(* ===== verification/ParseTime.v ===== *)
(** * Durations in the configuration

    [ngx_parse_time] of [src/core/ngx_parse.c], which reads [fail_timeout] of
    a server.  Products and sums are taken at the width of [ngx_int_t]; the
    theorem shows that the tests before them rule out an overflow. *)

From S2P Require Import Prelude NgxString.

(** The steps, from the largest unit to the smallest. *)
Definition st_start : Z := 0.
Definition st_year : Z := 1.
Definition st_month : Z := 2.
Definition st_week : Z := 3.
Definition st_day : Z := 4.
Definition st_hour : Z := 5.
Definition st_min : Z := 6.
Definition st_sec : Z := 7.
Definition st_msec : Z := 8.
Definition st_last : Z := 9.

(** The [switch]: [step], [max], [scale] and the rest of the line. *)
Definition time_unit (is_sec : bool) (step : Z) (c : Z) (p : bytes) : option (Z * Z * Z * bytes) :=
  let unit (bad : bool) st scale p := if bad then None else Some (st, Z.quot NGX_MAX_INT_T_VALUE scale, scale, p) in
  if c =? ch "y" then unit (st_start <? step) st_year (60 * 60 * 24 * 365) p
  else if c =? ch "M" then unit (st_month <=? step) st_month (60 * 60 * 24 * 30) p
  else if c =? ch "w" then unit (st_week <=? step) st_week (60 * 60 * 24 * 7) p
  else if c =? ch "d" then unit (st_day <=? step) st_day (60 * 60 * 24) p
  else if c =? ch "h" then unit (st_hour <=? step) st_hour (60 * 60) p
  else if c =? ch "m" then
    match p with
    | s :: p' => if s =? ch "s" then unit (is_sec || (st_msec <=? step)) st_msec 1 p' else unit (st_min <=? step) st_min 60 p
    | [] => unit (st_min <=? step) st_min 60 p
    end
  else if c =? ch "s" then unit (st_sec <=? step) st_sec 1 p
  else if c =? ch " " then unit (st_sec <=? step) st_last 1 p
  else None.

(** [while (p < last && *p == ' ')] *)
Fixpoint skip_spaces (p : bytes) : bytes :=
  match p with
  | c :: p' => if c =? ch " " then skip_spaces p' else p
  | [] => []
  end.

(** What the loop ends with; [TRest] for want of fuel. *)
Inductive time_res : Set := TError | TDone (value total : Z) (valid : bool) | TRest.

(** Every round consumes a character. *)
Fixpoint time_loop (fuel : nat) (is_sec : bool) (p : bytes) (step value total : Z) (valid : bool) : time_res :=
  match p with
  | [] => TDone value total valid
  | c :: p' =>
    match fuel with
    | O => TRest
    | S fuel =>
      if (ch "0" <=? c) && (c <=? ch "9") then
        let cutoff := Z.quot NGX_MAX_INT_T_VALUE 10 in
        let cutlim := Z.rem NGX_MAX_INT_T_VALUE 10 in
        if (cutoff <=? value) && ((cutoff <? value) || (cutlim <? c - ch "0")) then TError
        else time_loop fuel is_sec p' step (i64 (value * 10 + (c - ch "0"))) total true
      else
        match time_unit is_sec step c p' with
        | None => TError
        | Some (step, max, scale, p) =>
          let '(scale, max) := if negb (step =? st_msec) && negb is_sec then (scale * 1000, Z.quot max 1000) else (scale, max) in
          if max <? value then TError
          else
            let value := i64 (value * scale) in
            if i64 (NGX_MAX_INT_T_VALUE - value) <? total then TError
            else time_loop fuel is_sec (skip_spaces p) step 0 (i64 (total + value)) valid
        end
    end
  end.

(** [ngx_parse_time]; [None] stands for [NGX_ERROR]. *)
Definition ngx_parse_time (line : bytes) (is_sec : bool) : option Z :=
  match time_loop (length line) is_sec line (if is_sec then st_start else st_month) 0 0 false with
  | TDone value total valid =>
    if negb valid then None
    else if negb is_sec && (Z.quot NGX_MAX_INT_T_VALUE 1000 <? value) then None
    else
      let value := if is_sec then value else i64 (value * 1000) in
      if i64 (NGX_MAX_INT_T_VALUE - value) <? total then None else Some (i64 (total + value))
  | _ => None
  end.

Example time_examples :
  ngx_parse_time (s2b "10") true = Some 10 /\ ngx_parse_time (s2b "1h 30m") true = Some 5400
  /\ ngx_parse_time (s2b "1h 30m") false = Some 5400000 /\ ngx_parse_time (s2b "250ms") false = Some 250
  /\ ngx_parse_time (s2b "250ms") true = None /\ ngx_parse_time (s2b "1m 1h") true = None /\ ngx_parse_time (s2b "") true = None
  /\ ngx_parse_time (s2b "9223372036854775808") true = None /\ ngx_parse_time (s2b "1y 2M 3w 4d 5h 6m 7s") true = Some 38898367.
Proof. vm_compute. split_and!; reflexivity. Qed.

(** ** Durations as they are written *)

Inductive tunit : Set := Uyear | Umonth | Uweek | Uday | Uhour | Umin | Usec | Umsec.

Definition ustep (u : tunit) : Z :=
  match u with
  | Uyear => st_year | Umonth => st_month | Uweek => st_week | Uday => st_day
  | Uhour => st_hour | Umin => st_min | Usec => st_sec | Umsec => st_msec
  end.

Definition utext (u : tunit) : bytes :=
  s2b (match u with
       | Uyear => "y" | Umonth => "M" | Uweek => "w" | Uday => "d" | Uhour => "h" | Umin => "m" | Usec => "s" | Umsec => "ms"
       end).

Definition useconds (u : tunit) : Z :=
  match u with
  | Uyear => 365 * 86400 | Umonth => 30 * 86400 | Uweek => 7 * 86400 | Uday => 86400
  | Uhour => 3600 | Umin => 60 | Usec => 1 | Umsec => 1
  end.

(** What a unit is worth in the unit of the answer. *)
Definition uscale (is_sec : bool) (u : tunit) : Z :=
  match u with Umsec => 1 | _ => if is_sec then useconds u else 1000 * useconds u end.

(** A number with its unit and the spaces after it. *)
Record item := mk_item { it_digits : bytes; it_unit : tunit; it_spaces : nat }.

Definition item_text (x : item) : bytes := it_digits x ++ utext (it_unit x) ++ replicate (it_spaces x) (ch " ").

Definition item_value (is_sec : bool) (x : item) : Z := dec_value (it_digits x) * uscale is_sec (it_unit x).

(** Units from the largest to the smallest, from [step] on; milliseconds only
    where the answer is in milliseconds. *)
Fixpoint items_ok (is_sec : bool) (step : Z) (l : list item) : Prop :=
  match l with
  | [] => True
  | x :: l => it_digits x <> [] /\ Forall is_digit (it_digits x) /\ step < ustep (it_unit x)
              /\ (is_sec = true -> it_unit x <> Umsec) /\ items_ok is_sec (ustep (it_unit x)) l
  end.

Definition items_value (is_sec : bool) (l : list item) : Z := foldr (fun x s => item_value is_sec x + s) 0 l.

Lemma dec_value_nonneg ds : Forall is_digit ds -> 0 <= dec_value ds.
Proof. intros H. unfold dec_value. by apply dec_from_ge. Qed.

Lemma uscale_pos is_sec u : 0 < uscale is_sec u.
Proof. destruct is_sec, u; cbn; lia. Qed.

Lemma items_value_nonneg is_sec step l : items_ok is_sec step l -> 0 <= items_value is_sec l.
Proof.
  unfold items_value. revert step; induction l as [|x l IH]; intros step; cbn; [lia|]. intros (_ & Hd & _ & _ & H).
  apply Z.add_nonneg_nonneg; [|by eapply IH]. unfold item_value. pose proof (uscale_pos is_sec (it_unit x)).
  apply Z.mul_nonneg_nonneg; [by apply dec_value_nonneg|lia].
Qed.

Lemma digit_range c : is_digit c -> (ch "0" <=? c) && (c <=? ch "9") = true.
Proof. intros [H1 H2]. apply andb_true_iff. rewrite !Z.leb_le. done. Qed.

(** Reading digits. *)
Lemma time_loop_digits ds fuel is_sec p step value total valid :
  Forall is_digit ds -> 0 <= value -> dec_from value ds <= NGX_MAX_INT_T_VALUE ->
  time_loop (length ds + fuel) is_sec (ds ++ p) step value total valid
  = time_loop fuel is_sec p step (dec_from value ds) total (if bool_decide (ds = []) then valid else true).
Proof.
  intros Hd. revert value valid; induction Hd as [|c ds Hc Hd IH]; intros value valid Hv Hm; [done|].
  rewrite bool_decide_eq_false_2 by done. cbn [length Nat.add app time_loop]. rewrite (digit_range c Hc).
  change (dec_from value (c :: ds)) with (dec_from (value * 10 + (c - 48)) ds) in *.
  pose proof (dec_from_ge (value * 10 + (c - 48)) ds) as Hge. destruct Hc as [Hc1 Hc2].
  change (ch "0") with 48 in *. change (ch "9") with 57 in *. specialize (Hge ltac:(lia) Hd).
  destruct (_ && _) eqn:E.
  { exfalso. rewrite andb_true_iff, orb_true_iff, Z.leb_le, !Z.ltb_lt in E. unfold NGX_MAX_INT_T_VALUE in *.
    change (Z.quot 9223372036854775807 10) with 922337203685477580 in E. change (Z.rem 9223372036854775807 10) with 7 in E. lia. }
  rewrite i64_small by (unfold NGX_MAX_INT_T_VALUE in *; lia). rewrite IH by (lia || done). by case_bool_decide.
Qed.
(** The addresses of one [sockaddr]: one for each port of the range. *)
Fixpoint add_addr_loop (k : nat) (sockaddr : bytes) (socklen port : Z) : option (list ngx_addr_t) :=
  match k with
  | O => Some []
  | S k =>
    let sa := ngx_inet_set_port sockaddr port in
    let len := if sa_family sa =? AF_INET6 then (NGX_INET6_ADDRSTRLEN + 8)%nat else (NGX_INET_ADDRSTRLEN + 6)%nat in
    name ← ngx_sock_ntop sa socklen len true;
    rest ← add_addr_loop k sockaddr socklen (port + 1);
    Some (mk_addr sa socklen name :: rest)
  end.

Definition ngx_inet_add_addr (u : ngx_url_t) (sockaddr : bytes) (socklen : Z) : option (ngx_rc * ngx_url_t) :=
  let nports := if u_last_port u =? 0 then 1 else u_last_port u - u_port u + 1 in
  l ← add_addr_loop (Z.to_nat nports) sockaddr socklen (u_port u);
  Some (NGX_OK, u <| u_addrs := u_addrs u ++ l |>).

(** [u->err = ..; return NGX_ERROR;] *)
Definition url_error (u : ngx_url_t) (e : string) : option (ngx_rc * ngx_url_t) := Some (NGX_ERROR, u <| u_err := Some e |>).

Section Resolve.
(** The answer of [getaddrinfo]: family, address and length of each entry;
    [None] when it fails. *)
Context (getaddrinfo : bytes -> option (list (Z * bytes * Z))).

Fixpoint add_addrs (u : ngx_url_t) (l : list (bytes * Z)) : option (ngx_rc * ngx_url_t) :=
  match l with
  | [] => Some (NGX_OK, u)
  | (sa, len) :: l => '(_, u) ← ngx_inet_add_addr u sa len; add_addrs u l
  end.

Definition ngx_inet_resolve_host (u : ngx_url_t) : option (ngx_rc * ngx_url_t) :=
  match getaddrinfo (u_host u) with
  | None => url_error u "host not found"
  | Some res =>
    let res := omap (fun '(f, sa, len) => if (f =? AF_INET) || (f =? AF_INET6) then Some (sa, len) else None) res in
    if (length res =? 0)%nat then url_error u "host not found" else add_addrs u res
  end.

(** ** Ports *)

Definition bad_port (n : Z) : bool := (n <? 1) || (65535 <? n).

(** The text after the colon: [u->port] and [u->last_port], or the error. *)
Definition parse_port (listen : bool) (text : bytes) (last_port : Z) : string + Z * Z :=
  let number text last_port :=
    let n := ngx_atoi text (blen text) in
    if bad_port n then inl "invalid port"
    else if negb (last_port =? 0) && (last_port <? n) then inl "invalid port range"
    else inr (n, last_port) in
  match (if listen : bool then ngx_strlchr text (ch "-") else None) with
  | Some d =>
    let n := ngx_atoi (drop (d + 1) text) (blen (drop (d + 1) text)) in
    if bad_port n then inl "invalid port" else number (take d text) n
  | None => number text last_port
  end%string.

(** ** The forms of an address *)

Definition ngx_parse_unix_domain_url (u : ngx_url_t) : option (ngx_rc * ngx_url_t) :=
  let path := drop 5 (u_url u) in
  let '(path, u) :=
    match (if u_uri_part u then ngx_strlchr path (ch ":") else None) with
    | Some i => (take i path, u <| u_uri := drop (i + 1) path |>)
    | None => (path, u)
    end in
  if blen path =? 0 then url_error u "no path in the unix domain socket"
  else
    let u := u <| u_host := path |> in
    if SIZEOF_SUN_PATH <? blen path + 1 then url_error u "too long path in the unix domain socket"
    else
      let saun := sun path in
      let u := u <| u_socklen := SIZEOF_SUN_PATH + 2 |> <| u_sockaddr := saun |> <| u_family := AF_UNIX |> in
      Some (NGX_OK, u <| u_addrs := [mk_addr saun (SIZEOF_SUN_PATH + 2) (take (length path + 5) (u_url u))] |>).

(** A number alone, for [listen]; [None] goes on at [no_port]. *)
Definition listen_port_only (u : ngx_url_t) : option (option (ngx_rc * ngx_url_t)) :=
  let text := u_url u in
  let dash := ngx_strlchr text (ch "-") in
  let m := match dash with Some d => ngx_atoi (drop (d + 1) text) (blen (drop (d + 1) text)) | None => 0 end in
  if bool_decide (is_Some dash) && (m =? rc_val NGX_ERROR) then None
  else
    let range_error := bool_decide (is_Some dash) && bad_port m in
    let last_port := if bool_decide (is_Some dash) && negb (bad_port m) then m else u_last_port u in
    let first := match dash with Some d => take d text | None => text end in
    let n := ngx_atoi first (blen first) in
    if n =? rc_val NGX_ERROR then None
    else Some
      (if range_error || bad_port n then url_error u "invalid port"
       else if negb (last_port =? 0) && (last_port <? n) then url_error (u <| u_last_port := last_port |>) "invalid port range"
       else
         let sa := sin n (replicate 4 0) in
         let u := u <| u_last_port := last_port |> <| u_port := n |> <| u_port_text := text |> <| u_wildcard := true |> <| u_sockaddr := sa |> in
         ngx_inet_add_addr u sa (u_socklen u)).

==================================================

*Your goal*:
Repeat the entries above exactly, from the first line through the line containing "(** Every round consumes a character. *)".

*Written solution*:
(* ===== verification/ParseTime.v ===== *)
(** * Durations in the configuration

    [ngx_parse_time] of [src/core/ngx_parse.c], which reads [fail_timeout] of
    a server.  Products and sums are taken at the width of [ngx_int_t]; the
    theorem shows that the tests before them rule out an overflow. *)

From S2P Require Import Prelude NgxString.

(** The steps, from the largest unit to the smallest. *)
Definition st_start : Z := 0.
Definition st_year : Z := 1.
Definition st_month : Z := 2.
Definition st_week : Z := 3.
Definition st_day : Z := 4.
Definition st_hour : Z := 5.
Definition st_min : Z := 6.
Definition st_sec : Z := 7.
Definition st_msec : Z := 8.
Definition st_last : Z := 9.

(** The [switch]: [step], [max], [scale] and the rest of the line. *)
Definition time_unit (is_sec : bool) (step : Z) (c : Z) (p : bytes) : option (Z * Z * Z * bytes) :=
  let unit (bad : bool) st scale p := if bad then None else Some (st, Z.quot NGX_MAX_INT_T_VALUE scale, scale, p) in
  if c =? ch "y" then unit (st_start <? step) st_year (60 * 60 * 24 * 365) p
  else if c =? ch "M" then unit (st_month <=? step) st_month (60 * 60 * 24 * 30) p
  else if c =? ch "w" then unit (st_week <=? step) st_week (60 * 60 * 24 * 7) p
  else if c =? ch "d" then unit (st_day <=? step) st_day (60 * 60 * 24) p
  else if c =? ch "h" then unit (st_hour <=? step) st_hour (60 * 60) p
  else if c =? ch "m" then
    match p with
    | s :: p' => if s =? ch "s" then unit (is_sec || (st_msec <=? step)) st_msec 1 p' else unit (st_min <=? step) st_min 60 p
    | [] => unit (st_min <=? step) st_min 60 p
    end
  else if c =? ch "s" then unit (st_sec <=? step) st_sec 1 p
  else if c =? ch " " then unit (st_sec <=? step) st_last 1 p
  else None.

(** [while (p < last && *p == ' ')] *)
Fixpoint skip_spaces (p : bytes) : bytes :=
  match p with
  | c :: p' => if c =? ch " " then skip_spaces p' else p
  | [] => []
  end.

(** What the loop ends with; [TRest] for want of fuel. *)
Inductive time_res : Set := TError | TDone (value total : Z) (valid : bool) | TRest.

(** Every round consumes a character. *)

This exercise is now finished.